Según la Alianza Mundial pro Lactancia Materna, coordinadora de los eventos a realizarse durante la Semana Mundial de la Lactancia Materna, la lactancia natural es el mejor modo de proporcionar al recién nacido los nutrientes que necesita para un crecimiento y desarrollo saludables.

La Organización Mundial de la Salud, por su parte, afirma que la lactancia materna reduce la mortalidad infantil y tiene beneficios sanitarios que llegan hasta la edad adulta. Se recomienda la lactancia materna exclusiva durante los seis primeros meses de vida y, a partir de entonces, su refuerzo con alimentos complementarios, al menos hasta los dos años.

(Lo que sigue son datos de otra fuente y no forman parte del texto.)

(** C8, as the code has it.  After a successful pregInit the capacity is
    [max_length + 1] when [(int)max_length] is positive, which covers every
    [max_length] from 1 to INT_MAX, and the default 1024000 otherwise, which
    covers [max_length = 0] and every length whose conversion to [int] is not
    positive; the buffer, when allocated, has exactly that many bytes. *)
Theorem pregInit_buffer_capacity :
  forall (pcre : Type)
         (compileRegex : list byte -> Z -> list byte -> Z -> option pcre * list byte)
         (ghargIsNullConstant : UDF_ARGS -> nat -> bool)
         (GH_1_0_NULL_HANDLING : bool)
         (i : UDF_INIT pcre) (a : UDF_ARGS) (msg : list byte) (w : world)
         (i' : UDF_INIT pcre) (a' : UDF_ARGS) (m' : list byte) (w' : world),
    pregInit compileRegex ghargIsNullConstant GH_1_0_NULL_HANDLING i a msg w
    = Ok ((0, i', a', m'), w') ->
    exists ca p,
      ptr i' = Some (ca, p) /\
      return_buffer_size p
      = (if wrap32 (max_length i) >? 0
         then to_ulong (max_length i + 1) else 1024000) /\
      (0 < max_length i <= INT_MAX -> return_buffer_size p = max_length i + 1) /\
      (max_length i = 0 -> return_buffer_size p = 1024000) /\
      (wrap32 (max_length i) <= 0 -> return_buffer_size p = 1024000) /\
      match return_buffer p with
      | Some (_, buf) => Z.of_nat (List.length buf) = return_buffer_size p
      | None => True
      end.
Proof.
  intros pcre compileRegex nullc gh i a msg w i' a' m' w' Hrun.
  destruct (pregInit_success_size pcre compileRegex nullc gh i a msg w
                                  i' a' m' w' Hrun) as [ca [p [Hptr [Hsize Hbuf]]]].
  exists ca, p. split; [exact Hptr|]. split; [exact Hsize|].
  rewrite Hsize. unfold init_size in *.
  split; [|split; [|split]].
  - intros Hlen. rewrite wrap32_id by (unfold INT_MIN, INT_MAX in *; lia).
    destruct (Z.gtb_spec (max_length i) 0); [|lia].
    apply to_ulong_id. unfold INT_MAX in *. lia.
  - intros ->. reflexivity.
  - intros Hint. destruct (Z.gtb_spec (wrap32 (max_length i)) 0); [lia|reflexivity].
  - exact Hbuf.
Qed.

(** A host that declares ten bytes, no constant pattern: capacity eleven. *)
Lemma pregInit_buffer_capacity_witness :
  exists ca p,
    ptr (mkInit 1 10 (Some (0%nat, mkPreg (@None (addr * Toy.pcre)) 0
                                      (Some (1%nat, repeat xff 11)) 11)))
    = Some (ca, p) /\
    return_buffer_size p = 11 /\
    (0 < 10 <= INT_MAX -> return_buffer_size p = 10 + 1) /\
    (10 = 0 -> return_buffer_size p = 1024000) /\
    (10 <= 0 -> return_buffer_size p = 1024000) /\
    match return_buffer p with
    | Some (_, buf) => Z.of_nat (List.length buf) = return_buffer_size p
    | None => True
    end.
Proof.
  apply (pregInit_buffer_capacity Toy.pcre Toy.compileRegex
           Toy.ghargIsNullConstant false
           (mkInit 1 10 None)
           (mkArgs 2 [INT_RESULT; INT_RESULT] [None; None] [0; 0])
           Toy.message (Toy.world0 [])
           (mkInit 1 10 (Some (0%nat, mkPreg None 0
                                         (Some (1%nat, repeat xff 11)) 11)))
           (mkArgs 2 [STRING_RESULT; STRING_RESULT] [None; None] [0; 0])
           Toy.message
           (mkWorld 2%nat [1; 0]%nat [] xff
                    [EvCalloc (Some 0%nat); EvMalloc 11 (Some 1%nat)])).
  reflexivity.
Defined.

(** C8 as stated fails.  A host that declares 4294967295 bytes, a positive
    length: [(int)4294967295] is -1, so a successful init settles on 1024000,
    not on 4294967296. *)
Lemma pregInit_huge_max_length_gets_default :
  match pregInit Toy.compileRegex Toy.ghargIsNullConstant false
                 (mkInit 1 4294967295 None) (Toy.two_args "/abc/" "abc")
                 Toy.message (Toy.world0 []) with
  | Ok ((r, i', _, _), _) =>
    r = 0 /\
    option_map (fun cp => return_buffer_size (snd cp)) (ptr i') = Some 1024000 /\
    1024000 <> 4294967295 + 1
  | Fault => False
  | Timeout => False
  end.
Proof. lazy. repeat split. discriminate. Qed.

Lemma strcpy_fits (dst src : list byte) :
  (List.length src + 1 <= List.length dst)%nat ->
  exists m, strcpy dst src = Some m /\ List.length m = List.length dst.
Proof.
  intros H. unfold strcpy, store_bytes. rewrite length_app. simpl List.length.
  destruct (Nat.leb_spec (List.length src + 1) (List.length dst)); [|lia].
  eexists. split; [reflexivity|].
  rewrite !length_app, length_skipn. simpl List.length. lia.
Qed.

Section InitReturns.

Variable pcre : Type.
Variable compileRegex : list byte -> Z -> list byte -> Z -> option pcre * list byte.
Variable ghargIsNullConstant : UDF_ARGS -> nat -> bool.
Variable GH_1_0_NULL_HANDLING : bool.
Hypothesis compileRegex_bounded : compile_bounded compileRegex.

(** Given a message buffer of at least 128 bytes and a type array with room
    for two entries, pregInit always returns, with 0 or 1. *)
Lemma pregInit_returns (i : UDF_INIT pcre) (a : UDF_ARGS) (msg : list byte)
    (w : world) :
  128 <= Z.of_nat (List.length msg) ->
  (2 <= List.length (arg_type a))%nat ->
  exists r i' a' m' w',
    pregInit compileRegex ghargIsNullConstant GH_1_0_NULL_HANDLING i a msg w
    = Ok ((r, i', a', m'), w') /\
    (r = 0 \/ r = 1).
Proof.
  intros Hmsg Hroom. unfold pregInit. unfold bind at 1. unfold bind at 1.
  destruct (hd true (w_oracle w)) eqn:Horacle.
  - rewrite (alloc_granted w Horacle). cbn [emit].
    destruct (ghargIsNullConstant a 0 && GH_1_0_NULL_HANDLING).
    { destruct (strcpy_fits msg (cstr "NULL pattern")) as [m [Hm _]];
        [simpl; lia|].
      unfold bind, stored. rewrite Hm. eexists _, _, _, _, _.
      split; [reflexivity|right; reflexivity]. }
    assert (Hfin : forall (p0 : preg_s pcre) (m0 : list byte) (a0 : UDF_ARGS)
                          (w0 : world),
               exists (r : Z) (i' : UDF_INIT pcre) (a' : UDF_ARGS)
                      (m' : list byte) (w' : world),
                 bind (init_return_buffer i (w_next w) p0)
                      (fun i0 => ret (0, i0, a0, m0)) w0
                 = Ok ((r, i', a', m'), w') /\ (r = 0 \/ r = 1)).
    { intros p0 m0 a0 w0. unfold bind.
      destruct (init_return_buffer_run pcre i (w_next w) p0 w0)
        as [[_ E]|[_ E]]; rewrite E; eexists _, _, _, _, _;
        (split; [reflexivity|left; reflexivity]). }
    rewrite store_types_room by exact Hroom.
    destruct (negb (arg_count _ =? 0) && is_some _); [|apply Hfin].
    unfold bind at 1. unfold initPtrInfo. unfold bind at 1.
    match goal with
    | |- context [pregCompileRegexArg compileRegex ?a1 msg 128 ?w1] =>
      destruct (pregCompileRegexArg_outcome pcre compileRegex a1 msg 128 w1
                  compileRegex_bounded)
        as [r [m [w2 [Hrun _]]]]; [unfold INT_MAX; lia|lia|rewrite Hrun]
    end.
    destruct r as [c|]; cbn [is_some ret negb Z.eqb].
    + apply Hfin.
    + eexists _, _, _, _, _. split; [reflexivity|right; reflexivity].
  - rewrite (alloc_refused w Horacle). cbn [emit].
    destruct (strcpy_fits msg (cstr "not enough memory")) as [m [Hm _]];
      [simpl; lia|].
    unfold bind, stored. rewrite Hm. eexists _, _, _, _, _.
    split; [reflexivity|right; reflexivity].
Qed.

“Concientizar a cerca de la importancia de la nutrición en los primeros 6 meses de vida es uno de los pilares de la conformación de la Asociación de Empresas de Nutrición Infantil”, afirmó Carmen Vecchiarelli, asesora médica de la Asociación y jefa de la unidad de terapia intensiva neonatológica del Sanatorio Otamendi.

Según datos del Boletín de la Maternidad, realizado en el año 2008 por el Observatorio de la Maternidad, en la Argentina, sólo cuatro de cada diez niños se alimentan exclusivamente con leche materna hasta los seis meses. Es decir, el 60% de los niños en el país no son alimentados según las recomendaciones nacionales e internacionales.

Aunque dar el pecho es algo completamente natural e instintivo, hay una serie recomendaciones que ofrece la OMS para tener en cuenta:
La lactancia debería comenzar en la primera hora de vida; debe hacerse “a demanda”, es decir, con la frecuencia que quiera el niño tanto de día como de noche; deben evitarse los biberones y chupetes.

La leche materna promueve el desarrollo sensorial y cognitivo, además de proteger al bebé de enfermedades infecciosas y crónicas. La lactancia natural exclusiva reduce la mortalidad infantil por enfermedades como la diarrea o la neumonía, y favorece un pronto restablecimiento en caso de enfermedad.